Car établir un rapport de force informationnel suppose une capacité de riposte crédible. Or un dictateur au pouvoir depuis plus de deux décennies, dauphin de son propre père, présente des vulnérabilités. Ce sont elles qu’il faudrait savoir exploiter.
Le régime d’Aliyev est fragile là où il paraît fort. Sa légitimité repose sur une succession dynastique et sur un culte du chef qui supportent mal l’ironie. Sa prospérité pétrolière masque des inégalités sociales extrêmes et une corruption documentée jusqu’au sommet. Sa carte ethnique, enfin, est loin d’être unie : le traitement de certaines minorités (Talysh, Lezguins, entre autres) constitue un angle mort du récit officiel d’un Azerbaïdjan uni et magnanime. Procurer des caisses de résonance à ces réalités, faire circuler dans l’espace public international ce que Bakou étouffe chez lui, embarrasserait ses dirigeants bien davantage qu’un communiqué de protestation.

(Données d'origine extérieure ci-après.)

(** * TaskFlow: the task query / aggregation pipeline

    A shallow embedding of [lib/taskUtils.ts], [lib/sorting.ts] and
    [lib/filtering.ts], followed by the properties of the pipeline.

    Conventions of the embedding.
    - JavaScript numbers that are counts, weights or comparator results are
      integers and are kept in [Z]; the one place where the code leaves the
      integers, the completion percentage, is computed in binary64 floating
      point with the primitive floats of Rocq.
    - ISO 8601 timestamps ([dueDate], [createdAt], [updatedAt]) are only ever
      read through [new Date(s).getTime()]; a task carries the instant the
      string denotes, in milliseconds since the epoch.  A [dueDate] that the
      code finds falsy (absent, or the empty string) is [None].  Strings
      that do not parse as a date are not represented: [validateDueDate]
      rejects them and the task form writes [toISOString()] output only.
    - The wall clock ([new Date()], [Date.now()]) is an explicit argument
      [now]; it stands still during one call.
    - Strings are sequences of code units.  The string built-ins whose result
      depends on the host ([toLowerCase], [trim], [localeCompare]) are the
      methods of the class [JSStrings]. *)

From Stdlib Require Import ZArith List Ascii String Floats Uint63 Lia Sorted.
From Stdlib Require Import OrderedTypeEx DecimalString DecimalZ.
From stdpp Require Import base tactics option list gmap strings sorting.

Open Scope string_scope.
Open Scope Z_scope.

(** ** Domain types ([types/index.ts]) *)

Inductive Priority := Low | Medium | High | Critical.
Inductive Category := Work | Personal | Shopping | Health | Other.
Inductive Status := Todo | InProgress | Done.

(** The string label of each enumeration value, as written in the source. *)
Definition Priority_label (p : Priority) : string :=
  match p with
  | Low => "low" | Medium => "medium" | High => "high" | Critical => "critical"
  end.

Definition Category_label (c : Category) : string :=
  match c with
  | Work => "work" | Personal => "personal" | Shopping => "shopping"
  | Health => "health" | Other => "other"
  end.

Definition Status_label (s : Status) : string :=
  match s with
  | Todo => "todo" | InProgress => "in-progress" | Done => "done"
  end.

#[global] Instance Priority_eq_dec : EqDecision Priority.
Proof. solve_decision. Defined.
#[global] Instance Category_eq_dec : EqDecision Category.
Proof. solve_decision. Defined.
#[global] Instance Status_eq_dec : EqDecision Status.
Proof. solve_decision. Defined.

Definition Priority_code (p : Priority) : nat :=
  match p with Low => 0 | Medium => 1 | High => 2 | Critical => 3 end%nat.
Definition Priority_decode (n : nat) : option Priority :=
  match n with
  | 0 => Some Low | 1 => Some Medium | 2 => Some High | 3 => Some Critical
  | _ => None
  end%nat.
#[global] Program Instance Priority_countable : Countable Priority :=
  inj_countable Priority_code Priority_decode _.
Next Obligation. by intros []. Qed.
(** * Enpal dashboard: the refresh cache and the field-transform layer

    A shallow embedding of the Python sources

    - [enpal_data_fetcher.py] (class [EnpalDataFetcher]),
    - [Enpal-FoxESS/enpal_comprehensive_data_fetcher.py]
      (class [EnpalComprehensiveDataFetcher]),
    - [Enpal-FoxESS/enpal_api_server.py] (class [EnpalAPIServer]),
    - [enpal_comprehensive_api_server.py]
      (class [EnpalComprehensiveAPIServer]),

    followed by the properties of the specification that were checked
    against them.

    Python values are modelled as they are at run time: [int] is an
    unbounded integer ([Z]), [float] is an IEEE-754 binary64 number (Rocq's
    primitive [float], whose operations are the processor's), [str] is a
    string.  A Python expression either yields a value or raises; raising
    is the [Raise] constructor of [result]. *)

From Stdlib Require Import ZArith Lia Floats Uint63 Ascii String List Bool.
From stdpp Require Import base option list gmap strings.

Local Open Scope Z_scope.

(* ================================================================== *)
(** * Python run-time model *)
(* ================================================================== *)

(** ** Exceptions and results *)

Inductive exn : Type :=
  | TypeError
  | ValueError
  | KeyError
  | ZeroDivisionError
  | OverflowError.

Inductive result (A : Type) : Type :=
  | Ok (a : A)
  | Raise (e : exn).
Arguments Ok {A} a.
Arguments Raise {A} e.

(** Sequencing: an exception of the first computation propagates. *)
Definition bind {A B} (r : result A) (k : A → result B) : result B :=
  match r with
  | Ok a => k a
  | Raise e => Raise e
  end.

Notation "'let!' x ':=' r 'in' k" := (bind r (fun x => k))
  (at level 10, x name, r at level 100, k at level 200,
   format "'[v' 'let!'  x  ':='  r  'in' '/' k ']'").

Definition is_ok {A} (r : result A) : bool :=
  match r with Ok _ => true | Raise _ => false end.

(** ** Values *)

Inductive value : Type :=
  | PyInt (z : Z)
  | PyFloat (f : float)
  | PyStr (s : string).

(** A raw field map is the [dict] built by the parser: field name to
    scalar. *)
Abbreviation raw := (gmap string value).

(** A view is a [dict] literal of the transform layer, kept in source
    order. *)
Abbreviation view := (list (string * value)).

(** [d.get(k, default)] *)
Definition get (all_data : raw) (k : string) (default : value) : value :=
  match all_data !! k with
  | Some v => v
  | None => default
  end.

(** [d[k]] on a view *)
Fixpoint view_lookup (k : string) (d : view) : option value :=
  match d with
  | [] => None
  | (k', v) :: d' => if String.eqb k k' then Some v else view_lookup k d'
  end.

Definition item (d : view) (k : string) : result value :=
  match view_lookup k d with
  | Some v => Ok v
  | None => Raise KeyError
  end.

(** ** Binary64 helpers *)

(** The integer [z] rounded to the nearest binary64 number (ties to even). *)
Definition Z2SF (z : Z) : spec_float := binary_normalize prec emax z 0 false.

Definition SF_is_inf (x : spec_float) : bool :=
  match x with S754_infinity _ => true | _ => false end.

(** The decimal number [d * 10 ^ e10] ([d >= 0]) rounded to the nearest
    binary64 number: what C's correctly rounded [strtod] returns for the
    digits [d] and the decimal exponent [e10]. *)
Definition decimal_to_SF (d : Z) (e10 : Z) : spec_float :=
  match d with
  | Zpos p =>
      if 0 <=? e10 then Z2SF (d * 10 ^ e10)
      else SF64div (S754_finite false p 0)
                   (S754_finite false (Z.to_pos (10 ^ (- e10))) 0)
  | _ => S754_zero false
  end.

(** [a / b] for [0 < b], rounded to the nearest integer, ties to even. *)
Definition round_half_even_div (a b : Z) : Z :=
  let q := a / b in
  let r := a mod b in
  match 2 * r ?= b with
  | Lt => q
  | Gt => q + 1
  | Eq => if Z.even q then q else q + 1
  end.

(** [float.__round__(x, ndigits)] for [0 <= ndigits]: the exact value of
    [x] is rounded to [ndigits] decimals (ties to even, as [dtoa] mode 3
    does), and that decimal is converted back with [strtod]; the sign is
    kept.  NaN, infinities and zeros round to themselves. *)
Definition float_round (x : float) (ndigits : Z) : float :=
  match Prim2SF x with
  | S754_finite s m e =>
      let k := if 0 <=? e then Zpos m * 10 ^ ndigits * 2 ^ e
               else round_half_even_div (Zpos m * 10 ^ ndigits) (2 ^ (- e)) in
      let r := SF2Prim (decimal_to_SF k (- ndigits)) in
      if s then (- r)%float else r
  | _ => x
  end.

(** [PyLong_AsDouble]: exact up to 2^53, rounded to nearest above, and
    [OverflowError] when the integer is too large for a float. *)
Definition float_of_int (z : Z) : result float :=
  let r := Z2SF z in
  if SF_is_inf r then Raise OverflowError else Ok (SF2Prim r).

(** [int.__truediv__]: the correctly rounded quotient of two integers. *)
Definition int_true_divide (a b : Z) : result float :=
  if b =? 0 then Raise ZeroDivisionError
  else match a with
       | Z0 => Ok (if b <? 0 then (-0)%float else 0%float)
       | _ =>
           let r := SF64div (S754_finite (a <? 0) (Z.to_pos (Z.abs a)) 0)
                            (S754_finite (b <? 0) (Z.to_pos (Z.abs b)) 0) in
           if SF_is_inf r then Raise OverflowError else Ok (SF2Prim r)
       end.

(** [float.__truediv__] *)
Definition float_div (a b : float) : result float :=
  if (b =? 0)%float then Raise ZeroDivisionError else Ok (a / b)%float.

(** Exact comparison of a float with an integer, as [float_richcompare]
    does it (no rounding of the integer); [None] for NaN. *)
Definition float_cmp_int (x : float) (z : Z) : option comparison :=
  match Prim2SF x with
  | S754_nan => None
  | S754_infinity s => Some (if s then Lt else Gt)
  | S754_zero _ => Some (0 ?= z)
  | S754_finite s m e =>
      let v := if s then Zneg m else Zpos m in
      Some (if 0 <=? e then v * 2 ^ e ?= z else v ?= z * 2 ^ (- e))
  end.

(** ** Operators *)

Fixpoint string_repeat (s : string) (n : nat) : string :=
  match n with
  | O => EmptyString
  | S n' => (s +:+ string_repeat s n')%string
  end.

(** [v / w] *)
Definition py_truediv (v w : value) : result value :=
  match v, w with
  | PyInt a, PyInt b => let! q := int_true_divide a b in Ok (PyFloat q)
  | PyInt a, PyFloat b => let! x := float_of_int a in let! q := float_div x b in Ok (PyFloat q)
  | PyFloat a, PyInt b => let! y := float_of_int b in let! q := float_div a y in Ok (PyFloat q)
  | PyFloat a, PyFloat b => let! q := float_div a b in Ok (PyFloat q)
  | _, _ => Raise TypeError
  end.

(** [v * w]; a string times an integer is the repeated string. *)
Definition py_mul (v w : value) : result value :=
  match v, w with
  | PyInt a, PyInt b => Ok (PyInt (a * b))
  | PyInt a, PyFloat b => let! x := float_of_int a in Ok (PyFloat (x * b))
  | PyFloat a, PyInt b => let! y := float_of_int b in Ok (PyFloat (a * y))
  | PyFloat a, PyFloat b => Ok (PyFloat (a * b))
  | PyStr s, PyInt n | PyInt n, PyStr s => Ok (PyStr (string_repeat s (Z.to_nat n)))
  | _, _ => Raise TypeError
  end.

(** [v + w]; two strings are concatenated. *)
Definition py_add (v w : value) : result value :=
  match v, w with
  | PyInt a, PyInt b => Ok (PyInt (a + b))
  | PyInt a, PyFloat b => let! x := float_of_int a in Ok (PyFloat (x + b))
  | PyFloat a, PyInt b => let! y := float_of_int b in Ok (PyFloat (a + y))
  | PyFloat a, PyFloat b => Ok (PyFloat (a + b))
  | PyStr s, PyStr t => Ok (PyStr (s +:+ t))
  | _, _ => Raise TypeError
  end.

(** [v - w] *)
Definition py_sub (v w : value) : result value :=
  match v, w with
  | PyInt a, PyInt b => Ok (PyInt (a - b))
  | PyInt a, PyFloat b => let! x := float_of_int a in Ok (PyFloat (x - b))
  | PyFloat a, PyInt b => let! y := float_of_int b in Ok (PyFloat (a - y))
  | PyFloat a, PyFloat b => Ok (PyFloat (a - b))
  | _, _ => Raise TypeError
  end.

(** [v < w]; numbers are compared exactly, strings lexicographically, a
    string and a number are not ordered. *)
Definition py_lt (v w : value) : result bool :=
  match v, w with
  | PyInt a, PyInt b => Ok (a <? b)
  | PyFloat a, PyFloat b => Ok (a <? b)%float
  | PyFloat a, PyInt b =>
      Ok (match float_cmp_int a b with Some Lt => true | _ => false end)
  | PyInt a, PyFloat b =>
      Ok (match float_cmp_int b a with Some Gt => true | _ => false end)
  | PyStr s, PyStr t => Ok (String.ltb s t)
  | _, _ => Raise TypeError
  end.

(** [v > w] *)
Definition py_gt (v w : value) : result bool := py_lt w v.

(** [min(a, b)] keeps [a] unless [b < a]; [max(a, b)] keeps [a] unless
    [b > a]. *)
Definition py_min (a b : value) : result value :=
  let! c := py_lt b a in Ok (if c : bool then b else a).

Definition py_max (a b : value) : result value :=
  let! c := py_gt b a in Ok (if c : bool then b else a).

(** [round(v, ndigits)] for [0 <= ndigits]: an [int] is returned
    unchanged, a [float] is rounded, a [str] has no [__round__]. *)
Definition py_round (v : value) (ndigits : Z) : result value :=
  match v with
  | PyInt z => Ok (PyInt z)
  | PyFloat x => Ok (PyFloat (float_round x ndigits))
  | PyStr _ => Raise TypeError
  end.

(** [bool(v)] *)
Definition truthy (v : value) : bool :=
  match v with
  | PyInt z => negb (z =? 0)
  | PyFloat x => negb (x =? 0)%float
  | PyStr s => negb (String.eqb s EmptyString)
  end.

(** ** Expressions

    The transform layer is written as nested expressions; the combinators
    below evaluate the operands left to right and apply the operator, so
    that the first exception raised is the one that propagates. *)

Abbreviation expr := (result value).

(** A value is the expression that yields it. *)
Definition const (v : value) : expr := Ok v.
Coercion const : value >-> result.

Definition lift2 {C} (op : value → value → result C) (a b : expr) : result C :=
  let! x := a in let! y := b in op x y.

Declare Scope py_scope.
Delimit Scope py_scope with py.
Infix "/" := (lift2 py_truediv) : py_scope.
Infix "*" := (lift2 py_mul) : py_scope.
Infix "+" := (lift2 py_add) : py_scope.
Infix "-" := (lift2 py_sub) : py_scope.
Infix ">" := (lift2 py_gt) : py_scope.
Infix "<" := (lift2 py_lt) : py_scope.

Definition round_ (a : expr) (ndigits : Z) : expr :=
  let! x := a in py_round x ndigits.
Definition min_ (a b : expr) : expr := lift2 py_min a b.
Definition max_ (a b : expr) : expr := lift2 py_max a b.

(** [a and b] in a condition: [b] is evaluated only when [a] holds. *)
Definition and_ (a b : result bool) : result bool :=
  let! t := a in if t : bool then b else Ok false.

(** [a if c else b] *)
Definition if_else {C} (a : result C) (c : result bool) (b : result C) : result C :=
  let! t := c in if t : bool then a else b.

Pour parler crûment : la dissuasion repose sur la peur, dans le domaine informationnel comme dans les autres. Il ne faut pas s’interdire les frappes narratives susceptibles de remettre en cause les intérêts vitaux d’un régime hostile ou les fondements du pouvoir d’un autocrate. C’est souvent le seul langage qu’il comprend, et le seul moyen de l’amener à résipiscence. Les protestations officielles et les dénégations, elles, sont perçues pour ce qu’elles sont : un refus de se battre, une marque de faiblesse.
On rétorquera trois choses, et il faut y répondre sans faux-fuyant.

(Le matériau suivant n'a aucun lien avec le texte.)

(** * dusted-go/security: tokens, password hashes and their primitives

    A shallow embedding of the Go packages [compare], [pkcs7], [rng], [aes],
    [sig], [token] and [pwd], and the properties of the specification that
    were checked against them.

    Conventions of the embedding:
    - a Go [string] is a [string]; a [[]byte] is a [list byte]; the
      conversions [[]byte(s)] and [string(b)] are [list_byte_of_string] and
      [string_of_list_byte];
    - a Go [int] is a [Z].  Every [int] below is a length, a difference of
      lengths that is checked before use, or a caller's block size, and the
      arithmetic done on them stays within the 64-bit range, so no
      wrap-around is written; the one narrowing conversion, [byte(padLen)],
      is written out as reduction modulo 256;
    - a call either returns a value, returns an error, or panics: [outcome];
    - an [error] is identified with its message, the string [err.Error()]
      returns. *)

From Stdlib Require Import ZArith List Bool Lia.
From Stdlib.Strings Require Import String Ascii Byte.
From Stdlib.Numbers Require Import DecimalString DecimalZ.
Import ListNotations.

Local Open Scope Z_scope.
Local Open Scope list_scope.

(** ** The Go run time *)

(** What a call does: [(a, nil)], [(zero, err)], or a run-time panic. *)
Inductive outcome (A : Type) : Type :=
| Value (a : A)
| Error (err : string)
| Panic.

Arguments Value {A} a.
Arguments Error {A} err.
Arguments Panic {A}.

(** Sequencing of a call that cannot be recovered from: a panic (or an error)
    of [m] is the result of the whole. *)
Definition bind {A B : Type} (m : outcome A) (k : A -> outcome B) : outcome B :=
  match m with
  | Value a => k a
  | Error err => Error err
  | Panic => Panic
  end.

(** [x, err := m; if err != nil { return nil, f(err) }; k]. *)
Definition orReturn {A B : Type} (m : outcome A) (f : string -> string)
  (k : A -> outcome B) : outcome B :=
  match m with
  | Value a => k a
  | Error err => Error (f err)
  | Panic => Panic
  end.

Notation "x <- m ;; k" := (bind m (fun x => k))
  (at level 61, m at next level, right associativity).
Notation "'try' x <- m 'or' f ;; k" := (orReturn m f (fun x => k))
  (at level 61, x name, m at next level, f at next level, right associativity).

(** [len(s)] of a slice and of a string. *)
Definition len {A : Type} (s : list A) : Z := Z.of_nat (List.length s).
Definition strlen (s : string) : Z := Z.of_nat (String.length s).

(** [byte(n)] keeps the low eight bits of an [int]; [int(b)] widens. *)
Definition byteOfInt (n : Z) : byte :=
  match Byte.of_N (Z.to_N (n mod 256)) with
  | Some b => b
  | None => x00
  end.
Definition intOfByte (b : byte) : Z := Z.of_N (Byte.to_N b).

(** The slice expressions [s[lo:]] and [s[:hi]].  Both panic when the index
    is out of range.  For [s[:hi]] Go checks [hi] against the capacity; a
    slice is modelled with its capacity equal to its length, which is all
    that the one use below ([aes.Decrypt]) can tell apart, since it goes on
    to take [s[hi:]] of the same slice. *)
Definition sliceFrom {A : Type} (s : list A) (lo : Z) : outcome (list A) :=
  if (lo <? 0) || (len s <? lo) then Panic
  else Value (skipn (Z.to_nat lo) s).
Definition sliceTo {A : Type} (s : list A) (hi : Z) : outcome (list A) :=
  if (hi <? 0) || (len s <? hi) then Panic
  else Value (firstn (Z.to_nat hi) s).

(** The verbs [%d] and [%v] applied to an [int]. *)
Definition itoa (n : Z) : string := NilZero.string_of_int (Z.to_int n).

(** Package [bytes]. *)
Module bytes.

(** [bytes.Repeat(b, count)]: [count] copies of [b]; a negative count panics. *)
Definition Repeat (b : list byte) (count : Z) : outcome (list byte) :=
  if count <? 0 then Panic
  else Value (List.concat (List.repeat b (Z.to_nat count))).

End bytes.

(** Package [strings], for separators of one byte (the only ones used). *)
Module strings.

(** [strings.Cut(s, sep)]: the text before and after the first [sep]. *)
Fixpoint Cut (s : string) (sep : ascii) : option (string * string) :=
  match s with
  | EmptyString => None
  | String c rest =>
      if Ascii.eqb c sep then Some (EmptyString, rest)
      else match Cut rest sep with
           | Some (before, after) => Some (String c before, after)
           | None => None
           end
  end.

(** The loop of [genSplit]: at most [n] cuts, the rest of the string last. *)
Fixpoint splitLoop (n : nat) (s : string) (sep : ascii) : list string :=
  match n with
  | O => [s]
  | S n' =>
      match Cut s sep with
      | None => [s]
      | Some (before, after) => before :: splitLoop n' after sep
      end
  end.

(** [strings.SplitN(s, sep, n)]: nothing for [n = 0], every piece for
    [n < 0], else at most [n] pieces, the last one unsplit. *)
Definition SplitN (s : string) (sep : ascii) (n : Z) : list string :=
  if n =? 0 then []
  else if n <? 0 then splitLoop (String.length s) s sep
  else splitLoop (Z.to_nat (n - 1)) s sep.

(** [strings.Split(s, sep)] is [SplitN(s, sep, -1)]. *)
Definition Split (s : string) (sep : ascii) : list string := SplitN s sep (-1).

(** [strings.HasPrefix(s, prefix)]. *)
Definition HasPrefix (s prefix : string) : bool := String.prefix prefix s.

(** [strings.ContainsRune(s, c)] for a one-byte [c]. *)
Definition Contains (s : string) (c : ascii) : bool :=
  match Cut s c with
  | Some _ => true
  | None => false
  end.

End strings.

(** ** Package [compare] *)
Module compare.

(** [Hashes]: unequal lengths differ at once; otherwise every byte of
    [hash1] is compared, whatever the earlier ones gave. *)
Definition Hashes (hash1 hash2 : list byte) : bool :=
  if negb (len hash1 =? len hash2) then false
  else
    fold_left
      (fun (equal : bool) (p : byte * byte) => equal && Byte.eqb (fst p) (snd p))
      (List.combine hash1 hash2) true.

End compare.

(** ** Package [pkcs7] *)
Module pkcs7.

Definition Pad (data : list byte) (blockSize : Z) : outcome (list byte) :=
  if blockSize <? 1 then
    Error ("pkcs7: Invalid block size " ++ itoa blockSize)
  else
    let padLen := blockSize - Z.rem (len data) blockSize in
    let padLen := if padLen =? 0 then blockSize else padLen in
    let padding := [byteOfInt padLen] in
    padding <- bytes.Repeat padding padLen ;;
    Value (data ++ padding).

Definition Unpad (data : list byte) (blockSize : Z) : outcome (list byte) :=
  if blockSize <? 1 then
    Error ("pkcs7: Invalid block size " ++ itoa blockSize)
  else if negb (Z.rem (len data) blockSize =? 0) || (len data =? 0) then
    Error ("pkcs7: Invalid data length " ++ itoa (len data))
  else
    let padLen := intOfByte (List.last data x00) in
    padding <- sliceFrom data (len data - padLen) ;;
    if existsb (fun padByte => negb (Byte.eqb padByte (byteOfInt padLen))) padding
    then Error "pkcs7: Invalid padding"
    else sliceTo data (len data - padLen).

End pkcs7.

(** ** The libraries the packages are built on

    The Go standard library, [golang.org/x/crypto/pbkdf2] and
    [github.com/dusted-go/encoding/base62] are not part of the repository.
    Their functions are the fields of [GoStdlib]; what the proofs use of
    their documented behaviour is stated in [GoStdlibSpec]. *)

(** Package [time].  A [time.Time] is the instant it denotes, in nanoseconds
    since the Unix epoch (a location changes how an instant prints, not the
    instant); a [time.Duration] is a number of nanoseconds. *)
Module time.

Definition Time : Type := Z.
Definition Duration : Type := Z.

Definition Second : Duration := 1000000000.

(** [t.UTC()] is the same instant. *)
Definition UTC (t : Time) : Time := t.
(** [t.Add(d)]. *)
Definition Add (t : Time) (d : Duration) : Time := t + d.
(** [t.After(u)]: strictly later. *)
Definition After (t u : Time) : bool := u <? t.

(** The whole second an instant lies in: what the layout [time.RFC3339],
    which has no fractional seconds, prints of it. *)
Definition truncateToSecond (t : Time) : Time := t - t mod Second.

(** The instants of the years 0000 to 9999, the ones RFC 3339 can write. *)
Definition inRFC3339Range (t : Time) : Prop :=
  -62167219200 <= t / Second < 253402300800.

End time.

Class GoStdlib : Type := {
  (** [encoding/base64]: [RawURLEncoding] and [StdEncoding];
      [DecodeString] gives [None] when it returns an error. *)
  base64_RawURLEncoding_EncodeToString : list byte -> string;
  base64_RawURLEncoding_DecodeString : string -> option (list byte);
  base64_StdEncoding_EncodeToString : list byte -> string;
  base64_StdEncoding_DecodeString : string -> option (list byte);
  (** [crypto/aes]: the block cipher [aes.NewCipher(key)] returns, applied
      to one block. *)
  aes_Block_Encrypt : list byte -> list byte -> list byte;
  aes_Block_Decrypt : list byte -> list byte -> list byte;
  (** [hash.Hash] constructors, and [crypto/sha256.New]. *)
  HashFactory : Type;
  sha256_New : HashFactory;
  (** [crypto/hmac]: [h := hmac.New(hasher, key); h.Write(msg); h.Sum(nil)].
      [Write] of a [hash.Hash] never returns an error. *)
  hmac_Sum : HashFactory -> list byte -> list byte -> list byte;
  (** [crypto/rand]: [None] when [rand.Read] returns an error, else the
      bytes it fills a buffer with, by position. *)
  rand_Read : option (nat -> byte);
  (** [time]: [t.Format(time.RFC3339)] and [time.Parse(time.RFC3339, s)]. *)
  time_Format_RFC3339 : time.Time -> string;
  time_Parse_RFC3339 : string -> option time.Time;
  (** [pbkdf2.Key(password, salt, iter, keyLen, h)]; it has no error
      result; [None] when it panics (a negative [keyLen] is a slice bound). *)
  pbkdf2_Key : list byte -> list byte -> Z -> Z -> HashFactory -> option (list byte);
  (** [base62.DecodeToInt(encoded)]. *)
  base62_DecodeToInt : string -> Z
}.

- D’abord, le risque d’escalade : frapper le récit d’un régime, n’est-ce pas l’inciter à durcir ses propres opérations ? Mais l’inaction n’est pas une police d’assurance contre l’escalade — elle en est le carburant. C’est l’impunité, non la riposte, qui enhardit l’agresseur. La dissuasion consiste précisément à rendre l’agression plus coûteuse que le statu quo.
- Ensuite, la contrainte démocratique : une démocratie ne peut se comporter comme une autocratie sans se renier. C’est vrai, et c’est justement là que réside son avantage. Elle n’a pas besoin de mentir. Le régime de Bakou, lui, doit fabriquer de faux comptes et inventer des tirs qui n’ont pas eu lieu ; la France n’a qu’à documenter ce qui est. Cette asymétrie est une force, non un handicap.
- Enfin, la ligne rouge de la manipulation : où s’arrête la mise en lumière des faits, où commence la propagande ? La frontière passe entre le vrai et le fabriqué. Le respect scrupuleux de cette frontière est ce qui distingue une riposte légitime d’un abaissement au niveau de l’adversaire. Il ne faut pas la franchir, non par pusillanimité, mais parce que la crédibilité est, en régime informationnel, l’arme suprême : elle se perd d’un mensonge et ne se regagne pas.
La morale de cette nouvelle offensive contre la France est qu’il est temps, pour elle, de se désinhiber. Nul besoin de désinformer ni de franchir des lignes rouges éthiques contraires à son ethos. La simple mise en lumière des faits suffit : que l’on fasse résonner, à l’échelle où Bakou orchestre ses mensonges, la réalité de l’épuration du Haut-Karabakh, la nature dynastique du pouvoir, les inégalités et le sort des minorités.
L’information est l’arme naturelle des démocraties, parce qu’elle prospère sur le vrai et que le vrai est de leur côté. Encore faut-il savoir l’employer… et oser le faire.